Earlier this month, City Council began hearings on Mayor Jim Kenney’s proposed city budget. The economic crisis spawned by the virus has left less revenue for the government at all levels. However, thanks to President Joe Biden’s stimulus package, Philadelphia will avoid bruising layoffs and steep budget cuts that otherwise would have been necessary to deal with the shortfall in revenue. Still, we should not breathe easy. This budget should be used as an opportunity to learn from the lessons of the COVID-19 crisis.

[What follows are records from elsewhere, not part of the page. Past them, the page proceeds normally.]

(** * bot-rapage: the per-guild playback queue of [bot.py]

    A shallow embedding of the playback orchestration of [bot.py]
    (a discord.py music bot): the per-guild state ([GuildMusicState]), the
    registry ([music_states], [get_music_state]), the voice-session helper
    ([ensure_voice]), the scheduler ([start_playback] with its [after_playback]
    callback and its five-second idle timer) and the slash commands.

    How the asynchronous program is cut into steps.  The bot runs on one
    asyncio event loop, so the code between two [await]s runs without
    interleaving.  The suspension points that decide the behaviour studied
    below are kept as separate steps of the model:
    - [await asyncio.sleep(5)] in [start_playback]: the coroutine is parked in
      [timers] with the time at which its sleep ends, and resumed by
      [grace_elapsed] once the clock has reached it;
    - [await vc.disconnect()] in the code after that sleep: the coroutine is
      parked in [closing] and resumed by [disconnect_completed];
    - the [after] callback of [vc.play]: the audio player thread hands
      [start_playback(guild)] to the loop ([asyncio.run_coroutine_threadsafe]);
      the hand-off is parked in [in_flight] and run by [deliver_completion];
    - [await ytdlp_extract(query)] in [play]: [play_begin] runs up to it and
      [play_resolved] runs from it, the resolver's answer being an input.
    The awaits on the chat transport ([defer], [followup.send]) and the other
    awaits on the voice gateway ([connect], [move_to], [disconnect] in [leave])
    stay inside the step they belong to. *)

From stdpp Require Import gmap strings list fin_maps pretty.
From Stdlib Require Import ZArith.

Set Warnings "-register-all".

(** ** Python values and exceptions *)

(** The resolver (yt-dlp) returns an untyped dictionary; the fields of a
    [Track] are copied from it without any check, so they are Python values. *)
Inductive pyval :=
| PyNone
| PyInt (n : Z)
| PyStr (s : string)
| PyList (l : list pyval)
| PyDict (d : gmap string pyval).

Inductive pyexc :=
| IndexError
| KeyError
| TypeError
| AttributeError
| ClientException
| RecursionError.

Inductive result (A : Type) :=
| Ok (a : A)
| Raise (e : pyexc).
Arguments Ok {A} a.
Arguments Raise {A} e.

(** Python truth value, as used by [if not track.stream_url] and
    [if track.duration]. *)
Definition truthy (v : pyval) : bool :=
  match v with
  | PyNone => false
  | PyInt n => negb (n =? 0)%Z
  | PyStr s => negb (String.eqb s "")
  | PyList l => negb (Nat.eqb (length l) 0)
  | PyDict d => negb (Nat.eqb (size d) 0)
  end.

(** [d.get(key, default)] *)
Definition dict_get (d : gmap string pyval) (key : string) (dflt : pyval) : pyval :=
  default dflt (d !! key).

(** [f"{n:02d}"]: at least two characters, padded with zeros, the sign counted
    in the width. *)
Definition fmt_02d (n : Z) : string :=
  if bool_decide (0 ≤ n < 10)%Z then "0" +:+ pretty n else pretty n.

(** [minutes, seconds = divmod(d, 60); f"{minutes:02d}:{seconds:02d}"];
    [divmod] rounds towards minus infinity, as [Z.div] and [Z.modulo] do. *)
Definition fmt_duration (d : Z) : string :=
  fmt_02d (d `div` 60) +:+ ":" +:+ fmt_02d (d `mod` 60).

(** ** Data models *)

Record Track := mkTrack {
  title : pyval;
  stream_url : pyval;
  webpage_url : pyval;
  duration : pyval;        (* Optional[int], in seconds *)
  requester_id : Z
}.

(** [voice_client] holds a reference to a [discord.VoiceClient] object: a handle
    into the heap [voice_clients] of the world. *)
Record GuildMusicState := mkState {
  queue : list Track;
  now_playing : option Track;
  voice_client : option nat
}.

(** [GuildMusicState.__init__] *)
Definition GuildMusicState_init : GuildMusicState :=
  {| queue := []; now_playing := None; voice_client := None |}.

(** ** The voice client (discord.py, external)

    What the bot uses of [discord.VoiceClient]: whether it is connected, the
    channel it is bound to, and its audio player.  The player holds the source
    it renders and the [after] callback, which here is always [after_playback]
    of some guild. *)
Inductive Player :=
| NoPlayer
| Playing (source : Track) (after_guild : Z)
| Paused (source : Track) (after_guild : Z).

Record VoiceClient := mkVC {
  connected : bool;
  channel : nat;
  player : Player
}.

Definition is_connected (vc : VoiceClient) : bool := connected vc.

Definition is_playing (vc : VoiceClient) : bool :=
  match player vc with Playing _ _ => true | _ => false end.

Definition is_paused (vc : VoiceClient) : bool :=
  match player vc with Paused _ _ => true | _ => false end.

(** ** What the bot sends and prints *)

Inductive Msg :=
| MsgNeedVoiceChannel                (* "Você precisa estar em um canal de voz primeiro." *)
| MsgNotInVoice                      (* "Eu não estou em nenhum canal de voz." *)
| MsgJoined (chan : nat)
| MsgMoved (chan : nat)
| MsgLeft
| MsgNotFound                        (* "Não consegui encontrar ou tocar essa música. ..." *)
| MsgNoStream                        (* "Não foi possível obter o stream de áudio dessa faixa." *)
| MsgPlayingNow (title : pyval)
| MsgQueued (title : pyval)
| MsgNothingPlaying
| MsgSkipped
| MsgNothingToPause
| MsgPausedOk
| MsgNotPaused
| MsgResumed
| MsgStopped
| MsgNoCurrentTrack
| MsgTrackInfo (title : pyval) (duration_str : string) (link : option pyval)
| MsgQueueEmpty
| MsgQueueLines (lines : list (string * pyval * string)).

Inductive Event :=
| EvDefer (ephemeral : bool)
| EvSend (m : Msg) (ephemeral : bool)
| EvPrintPlaybackError (title : pyval)     (* "[Playback] Error while playing track ..." *)
| EvPrintFFmpegFailed (title : pyval)      (* "[FFmpeg] Failed to create audio source ..." *)
| EvPrintNowPlaying (guild : Z) (title : pyval)
| EvPrintSchedulingError                   (* "[Playback] Error scheduling next track: ..." *)
| EvUncaught (e : pyexc).                  (* an exception leaves the command handler *)

(** ** The world

    [music_states] is the module-level dict; [voice_clients] is the heap of
    [VoiceClient] objects; [in_flight]
    holds the [after_playback] callbacks whose [start_playback(guild)] was
    handed to the loop and has not run yet; [timers] holds the
    [start_playback] coroutines asleep in [asyncio.sleep(5)], each with its
    guild, the [vc] it captured before sleeping and the time, in seconds, at
    which its sleep ends; [closing] holds the guilds of the [start_playback]
    coroutines suspended in [await vc.disconnect()]; [clock] is the time of
    the event loop, in seconds. *)
Record World := mkWorld {
  music_states : gmap Z GuildMusicState;
  voice_clients : gmap nat VoiceClient;
  in_flight : list Z;
  timers : list (Z * nat * nat);
  closing : list Z;
  clock : nat;
  log : list Event
}.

We need to double down on the investments to help the entire city recover. We also need to embrace the efficiencies created in response to COVID-19. Finally, we must be frank about what is not working and change course to avoid going back to an unfair “normal.” The upcoming budget process is a time to have all those conversations. Here are my priorities for the next city budget.

Reducing poverty

Prior to the pandemic, I cochaired the Special Committee on Poverty Reduction and Prevention. We launched a public-private partnership to dramatically reduce poverty in Philadelphia. The COVID-19 economic collapse revealed just how desperate the situation is for many city residents, especially those already living in poverty or just on the edge of it. We must double down on our anti-poverty efforts. We must stay focused on direct assistance to people who have yet to obtain access to a myriad of federal, state, and local relief programs. Additionally, we need to promote policies that create and expand rental vouchers, basic income, and job training stipends. The COVID-19 stimulus bills reduced poverty by giving people direct payments, especially children and families in the American Rescue Plan. Our anti-poverty investments must continue to focus on people, not programs.

Public safety

The COVID-19 crisis has highlighted long-term public safety challenges, including an alarming increase in gun violence. Hopelessness is a major contributor to violence. The first step toward hope is making sure our residents and neighborhoods do not feel abandoned. City departments must be held accountable for doing their jobs at a basic level. We must reduce blight, pick up trash, invest in small businesses, and provide clean public spaces for all our residents. All these things are the responsibility of the local government, and there must be accountability when government fails.

» READ MORE: Kenney’s budget would use stimulus money to cut taxes and return Philly to pre-pandemic spending

Neighborhood investment

Businesses were devastated by the shutdown. That is why I fought for a $400 million investment aimed at Black-owned businesses and other communities hit hardest by COVID-19. We need new investments, not just downtown but in neighborhood-based housing, infrastructure, local commercial corridors, and job training.

Access to government

Another lesson from COVID-19 was the need for the government to effectively communicate with the public. This is doubly true for immigrant and non-English-speaking residents, who prior to COVID-19 had limited access to technology and now will need more than ever. Unfortunately, that did not always happen during the pandemic. Each city department must provide an update on what they are doing to achieve access to services, including language access.

COVID-19 efficiencies

The economic downturn caused by the COVID-19 pandemic required painful cuts during last year’s budget process. I am eager to restore many of these funding cuts. However, the pandemic-era budgets also contained significant savings and department efficiencies that should be identified and preserved as we realign funding priorities for a more equitable new normal. This second COVID-19 budget offers the opportunity to identify efficiencies and waste revealed by the pandemic, so we can make investments in people and neighborhoods.

Equity and accountability

Mayor Kenney has repeatedly said that his budget decisions are driven by equity. This is a wonderful statement of principles. However, the rhetoric does not always match the reality. For example, the city’s Health Department is moving ahead with building a health center in my district but has selected a location that is opposed by most neighborhood organizations in the area. Residents want a more transit-oriented site with greater accessibility to the public. Their concerns have thus far fallen on deaf ears. I plan to ask the administration about this project as well as other policies where “equity” is the stated goal but not the likely outcome.

» READ MORE: Who decides Philly’s budget? Here’s how the process works.

Let’s not mince words: The COVID-19 pandemic devastated Philadelphia. We lost thousands of our residents to the virus, and the economic shutdown caused a lot of additional pain for many others. We may not truly recover for years to come. That is why we cannot waste this opportunity. We should not ignore the lessons that we learned during this pandemic.

I will keep working as City Council Appropriations Committee chair to make sure that our pandemic response is equitable, responsible, and reflective of community needs, and with unprecedented federal investment on the way, we cannot miss this opportunity for bold action. A “safe” budget is not good enough.

Maria Quiñones-Sánchez represents the 7th District in Philadelphia City Council and chair of the Appropriations Committee.